Dream.Build.Rise Albion – a vehicle for creating thriving minority and women-owned businesses

Program starts up in Albion this summer

By SYLVIA BENAVIDEZ

Contributing Writer
May 27, 2021

Be ready to create, explore entrepreneurship, and work hard; all of that is what the leaders say is at the heart of the Dream.build.rise Albion program. The opportunity is designed specifically for minority-owned businesses and women-owned small businesses and entrepreneurs. Applications are accepted online through Wednesday, June 2. Funding for the pilot program is being offered free of charge through a grant from the Albion Community Foundation and reduced fees and in-kind support from the members of the dream.build.rise E-Team – including Albion’s BOSS Up and the curriculum provider, International Strategic Management, and support from Albion’s Economic Development Corporation.

Donisha Brewer and Mocara Ortiz sit in front of Ortiz’s shop Kerizma, an inspiration for minority and women hopeful business owners. After five years growing her nail business, she is moving onto he next phase of her business remodeling her shop to become a clothing boutique. The two women will be leading Dream.build.risealbion.

Building up the next generation of global leaders through business incubators worldwide that are culturally diverse is part of ISM INC’s mission. They also focus on best practices marketing and cultural diversity training for businesses. The curriculum may be new to most in the area, but the two women leading the project and learning to instruct the Exploring Entrepreneurship Program are familiar faces in Albion. Donisha Brewer and Mocara Ortiz grew up in the city and hope to provide mentorship and guidance for participants in the Dream.build.rise Albion program from May 24 to July 26.

Qualifying individuals primarily should be Albion residents or anyone who will be doing business in Albion. Young minority business owners and young women are encouraged to apply. Anyone who is already in business, the start-up phase, or even in the idea phase can take advantage of the training.

Brewer explained, “The start-up phase doesn’t necessarily mean I just started up this new business. You could have been in business for five years, but you are still extremely small. All businesses that want to grow or expand, we will go through marketing plans and business plans, and understanding your area, and is this a viable business. Will you be able to survive, or are you doing this just as a hustle?”

Last fall, the women organized an event in Albion on Erie Street where minority-owned vendors came and sold baked goods, fashion, cosmetics, etc., in a street fair setting. From that experience came a new business model for their dreams. “We were approached by the EDC to collaborate on a project for the community for minority-owned and women-owned businesses because that was something that we already had a passion about, and we were starting BOSS Up Inc. because we saw a need from the BOSS UP or Fall Festival of how many minority-owned businesses just did not know where to start with a business plan, with business cards, with learning how to get certifications and licensing so they can actually sell their goods on the streets. And so, once we saw that need, we started BOSS Up Inc., and the EDC realized this was something that was taking place in the community and something they wanted to be a part of because they had the resources and the structure to help minority-owned businesses in the community of Albion.”

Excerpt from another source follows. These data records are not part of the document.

(** *** endRequest *)

(** C4, as the code has it: [endRequest] sets the state to [kFinished]
    whatever it was, returns success, and a second call changes nothing
    more; the session pointer (like the sink and everything else) is what
    it was before the call: the session is not released here. *)
Theorem endRequest_finishes_and_keeps_session (r : Request) :
  endRequest r = (StatusOk, set_state r kFinished)
  /\ getState (snd (endRequest r)) = kFinished
  /\ ok (fst (endRequest r)) = true
  /\ endRequest (snd (endRequest r)) = endRequest r
  /\ _session (snd (endRequest r)) = _session r.
Proof. repeat split. Qed.

(** *** getStatusCode *)

Lemma getStatusCode_without_session (r : Request) :
  _session r = None -> getStatusCode r = NullDeref.
Proof. unfold getStatusCode. now intros ->. Qed.

(** C6, what the code does: on a request that has just been constructed,
    and so has no session, [getStatusCode] goes through the null
    [_session] pointer; it does not return 0. *)
Theorem getStatusCode_fresh_request (reuseSession : bool) (uri : Uri)
      (verb : string) (params : RequestParams) (headers : list HeaderLine)
      (reqFlag : Z) (contentProvider : bool) (deadline : TimePoint) :
  getStatusCode (Request_new reuseSession uri verb params headers reqFlag
                             contentProvider deadline)
  = NullDeref
  /\ getStatusCode (Request_new reuseSession uri verb params headers reqFlag
                                contentProvider deadline)
     <> Done 0.
Proof. split; [reflexivity | discriminate]. Qed.

(** *** feedResponseHeader *)

(** C8, as the code has it: the line that is only the terminator sets
    [_received_headers] and nothing else, whatever the parser is (it is not
    run on it); every other line adds the pair the parser makes of it at
    the end of [_response_headers], whether [_received_headers] is set or
    not; so the sequence only ever grows at its end. *)
Theorem feedResponseHeader_appends (r : Request) (line : string) :
  feedResponseHeader parser r CRLF = set_received_headers r true
  /\ _response_headers (feedResponseHeader parser r CRLF) = _response_headers r
  /\ (line <> CRLF ->
      feedResponseHeader parser r line
      = set_response_headers r (_response_headers r ++ [parser line])%list)
  /\ (exists suffix,
         _response_headers (feedResponseHeader parser r line)
         = (_response_headers r ++ suffix)%list).
Proof.
  unfold feedResponseHeader.
  split; [reflexivity|]. split; [reflexivity|]. split.
  - intros Hline. apply String.eqb_neq in Hline. rewrite Hline.
    now destruct (parser line).
  - destruct (String.eqb line CRLF); simpl.
    + exists []. now rewrite app_nil_r.
    + eexists. reflexivity.
Qed.

(** *** obtainRedirectedLocation *)

Lemma obtainRedirectedLocation_no_session (r : Request) (out : Uri) :
  _session r = None ->
  exists msg,
    obtainRedirectedLocation scope ne_uri_parse r out
    = (StatusError scope InvalidArgument msg, out).
Proof. unfold obtainRedirectedLocation. intros ->. eexists. reflexivity. Qed.

Lemma find_location_none (hs : list (string * string)) (out : Uri) :
  Forall (fun h => strcasecmp "location" (c_str (fst h)) <> 0) hs ->
  exists msg,
    find_location scope ne_uri_parse hs out
    = (StatusError scope InvalidArgument msg, out).
Proof.
  induction 1 as [|h hs Hh _ IH]; cbn [find_location].
  - eexists. reflexivity.
  - apply Z.eqb_neq in Hh. rewrite Hh. exact IH.
Qed.

Lemma find_location_first (before after : list (string * string))
      (name value : string) (out : Uri) :
  Forall (fun h => strcasecmp "location" (c_str (fst h)) <> 0) before ->
  strcasecmp "location" (c_str name) = 0 ->
  find_location scope ne_uri_parse (before ++ (name, value) :: after) out
  = (StatusOk, Uri_assign out (Uri_of_string ne_uri_parse value)).
Proof.
  intros Hbefore Hname.
  induction Hbefore as [|h hs Hh _ IH]; cbn [find_location app fst snd].
  - now rewrite Hname.
  - apply Z.eqb_neq in Hh. now rewrite Hh.
Qed.

(** What [Uri::operator=] stores: the parsed part of the right-hand side,
    under the string the left-hand side had. *)
Lemma Uri_assign_fields (this orig : Uri) :
  d_ptr (Uri_assign this orig) = d_ptr orig
  /\ getString (Uri_assign this orig) = getString this.
Proof. split; [now destruct orig as [s []] | reflexivity]. Qed.

(** C5, what the code does: a request with a session whose second
    response header is named LOCATION; [obtainRedirectedLocation] into a
    default-constructed [Uri] returns success, and the [Uri] has the parsed
    members of the header value, but [getString] on it is still the empty
    string of the default-constructed [Uri], not the header value that
    [getString] gives on [Uri(value)]. *)
Theorem obtainRedirectedLocation_string_not_stored :
  let value := "http://example.org/moved" in
  let res := obtainRedirectedLocation scope ne_uri_parse redirected_request Uri_new in
  fst res = StatusOk
  /\ d_ptr (snd res) = d_ptr (Uri_of_string ne_uri_parse value)
  /\ getString (snd res) = ""
  /\ getString (Uri_of_string ne_uri_parse value) = value
  /\ snd res <> Uri_of_string ne_uri_parse value.
Proof.
  intros value res.
  assert (Hres : res = (StatusOk,
                        Uri_assign Uri_new (Uri_of_string ne_uri_parse value)))
    by reflexivity.
  rewrite Hres; cbn [fst snd].
  split; [reflexivity|]. split; [apply Uri_assign_fields|].
  split; [reflexivity|]. split; [reflexivity|].
  intros H. apply (f_equal uri_string) in H. discriminate.
Qed.

End RequestFacts.

(** ** The theorems at the samples *)

Lemma startRequest_idempotent_witness :
  _state started_request <> kNotStarted
  /\ startRequest sample_scope HeaderlineParser_model sample_factory
                  started_request started_world
     = Done (StatusOk, started_request, started_world).
Proof.
  split.
  - simpl. discriminate.
  - apply (startRequest_idempotent sample_scope HeaderlineParser_model
             sample_factory started_request started_world).
    simpl. discriminate.
Defined.

Lemma startRequest_deadline_elapsed_witness :
  let late := set_clock sample_world 6000 in
  _state sample_request = kNotStarted
  /\ elapsed (_deadline sample_request) (clock late) = true
  /\ exists st w',
      startRequest sample_scope HeaderlineParser_model sample_factory
                   sample_request late
      = Done (st, sample_request, w')
      /\ getStatusCodeOf st = OperationTimeout
      /\ ok st = false
      /\ getState sample_request = kNotStarted
      /\ calls w' = (calls late ++ [CallClockNow])%list
      /\ provider w' = provider late.
Proof.
  intros late.
  split; [reflexivity|]. split; [reflexivity|].
  apply (startRequest_deadline_elapsed sample_scope HeaderlineParser_model
           sample_factory sample_request late); reflexivity.
Defined.

Lemma readBlock_chunking_invariance_witness :
  let r := set_response_buffer started_request [] in
  let chunks := [bytes_of_string "hello "; bytes_of_string "world"] in
  let reads := [(1000, 4%N); (1001, 0%N); (1002, 100%N)] in
  let body := List.concat chunks in
  let total := total_size (map snd reads) in
  let fed := deliver_all HeaderlineParser_model (map OnBody chunks)
                         (r, started_world) in
  let '(data, ns, _, r', _) :=
    readBlocks sample_scope (fst fed) (snd fed) StatusOk reads in
  data = firstn total body
  /\ _response_buffer r' = skipn total body
  /\ Forall (fun n => 0 <= n) ns
  /\ consume_seq (write_all chunks []) (map snd reads)
     = (firstn total body, skipn total body)
  /\ ((List.length body <= total)%nat ->
      data = body /\ _response_buffer r' = []
      /\ consume_seq (write_all chunks []) (map snd reads) = (body, [])).
Proof.
  apply (readBlock_chunking_invariance sample_scope HeaderlineParser_model
           (set_response_buffer started_request []) started_world StatusOk
           [bytes_of_string "hello "; bytes_of_string "world"]
           [(1000, 4%N); (1001, 0%N); (1002, 100%N)]).
  - simpl. discriminate.
  - reflexivity.
  - repeat constructor.
Defined.

Lemma readBlock_zero_then_deadline_witness :
  let late := set_clock started_world 6000 in
  _session started_request <> None
  /\ readBlock sample_scope started_request late 0 StatusOk
     = (0, [], StatusOk, started_request, late)
  /\ exists st',
      readBlock sample_scope started_request late 4 StatusOk
      = (-1, [], st', started_request, record_call late CallClockNow)
      /\ getStatusCodeOf st' = OperationTimeout
      /\ ok st' = false.
Proof.
  intros late.
  assert (Hs : _session started_request <> None) by (simpl; discriminate).
  split; [exact Hs|].
  destruct (readBlock_zero_then_deadline sample_scope started_request late
              StatusOk Hs) as [Hzero Hlate].
  split; [exact Hzero|].
  apply (Hlate 4%N); [discriminate | reflexivity].
Defined.

Lemma readBlock_after_endRequest_witness :
  let finished := snd (endRequest started_request) in
  _session started_request <> None
  /\ getState finished = kFinished
  /\ exists w',
      readBlock sample_scope finished started_world 4 StatusOk
      = (4, bytes_of_string "hell", StatusOk,
         set_response_buffer finished (bytes_of_string "o world"), w').
Proof.
  intros finished.
  assert (Hs : _session started_request <> None) by (simpl; discriminate).
  split; [exact Hs|].
  destruct (readBlock_after_endRequest sample_scope started_request
              started_world 4%N StatusOk Hs) as (Hst & _ & _ & Hread & _).
  - discriminate.
  - reflexivity.
  - split; [exact Hst | exact Hread].
Defined.

(** ** Where the code does something else than the specification says *)

(** C4 as the specification has it fails at the started sample request:
    after [endRequest] the state is [kFinished] and the status is success,
    but the request still holds its session. *)
Lemma endRequest_session_released_counterexample :
  ~ (let res := endRequest started_request in
     getState (snd res) = kFinished
     /\ ok (fst res) = true
     /\ endRequest (snd res) = res
     /\ _session (snd res) = None).
Proof. simpl. intros (_ & _ & _ & H). discriminate. Qed.

(** C8 as the specification has it fails at the sample request: the
    terminator line sets [_received_headers], and the header line that
    comes after it is still added to [_response_headers]. *)
Lemma feedResponseHeader_frozen_counterexample :
  let r1 := feedResponseHeader HeaderlineParser_model sample_request CRLF in
  let r2 := feedResponseHeader HeaderlineParser_model r1 ("X-Trailer: 1" ++ CRLF) in
  _received_headers r1 = true
  /\ _response_headers r1 = []
  /\ _response_headers r2 = [("X-Trailer", "1")]
  /\ ~ (_received_headers r1 = true -> _response_headers r2 = _response_headers r1).
Proof.
  repeat split. simpl. intros H. specialize (H eq_refl). discriminate.
Qed.

(** * Further properties of the code *)

(** ** Uri *)

Lemma c_str_idempotent (s : string) : c_str (c_str s) = c_str s.
Proof.
  induction s as [|c s IH]; simpl; [reflexivity|].
  destruct (Ascii.eqb c NUL) eqn:E; simpl; [reflexivity|].
  now rewrite E, IH.
Qed.


Lemma tolower_zero (c : ascii) : tolower c = 0 -> c = NUL.
Proof.
  unfold tolower. intros H.
  assert (Hn : N_of_ascii c = 0%N).
  { destruct ((65 <=? Z.of_N (N_of_ascii c)) && (Z.of_N (N_of_ascii c) <=? 90))
             eqn:E; [|lia].
    apply andb_prop in E. destruct E as [E1 E2].
    apply Z.leb_le in E1. lia. }
  rewrite <- (ascii_N_embedding c), Hn. reflexivity.
Qed.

The function of BOSS UP, Building Opportunity for Self-Success, is multi-level and operated by the two women and Ryan Showers. “We are a consulting company that works with various businesses and offer them an opportunity to do pop-up shops and sell their goods. We help with business plans, helping with the next steps of what their business should be. And we have the marketing side with BOSS UP productions where we can help them shoot commercials or infomercials about their business and create flyers.” Brewer explained.

Pop-up shops are an important way to examine the reality of a business by operating in a temporary location for a short amount of time. Ortiz said, “With the pop-up shops, you can find out if this is something you really want to do. Taking your idea and creating it in the pop-up shop to get the vibe to see if this is something you want to do every day or every once in a while or do I want to turn it into a brick and mortar business.”

These two Albion women Donisha Brewer and Mocara Ortiz are learning to lead an international program for hopeful minority and women business owners while guiding their students to the next phase of their business.

Five years ago, she opened Kerizma, a beauty salon on the corner of Superior and Erie. She wished she had these skills taught to her as a young business owner, and she was young starting the business at 21. “More importantly, I wish I would have had the support. Because within this program, we’re here to help you. We’re here to ask you questions, not necessarily hold your hand, but be there from start to finish,” she said.

Ortiz said everything was trial and error for her.


 “I did what I had to do. If it worked, it worked. If it didn’t, then I would try again and again. But if I had the support of somebody who knew what they were doing, it would be a lot easier to get where I needed to be more quickly, and I would have saved a lot of money too.”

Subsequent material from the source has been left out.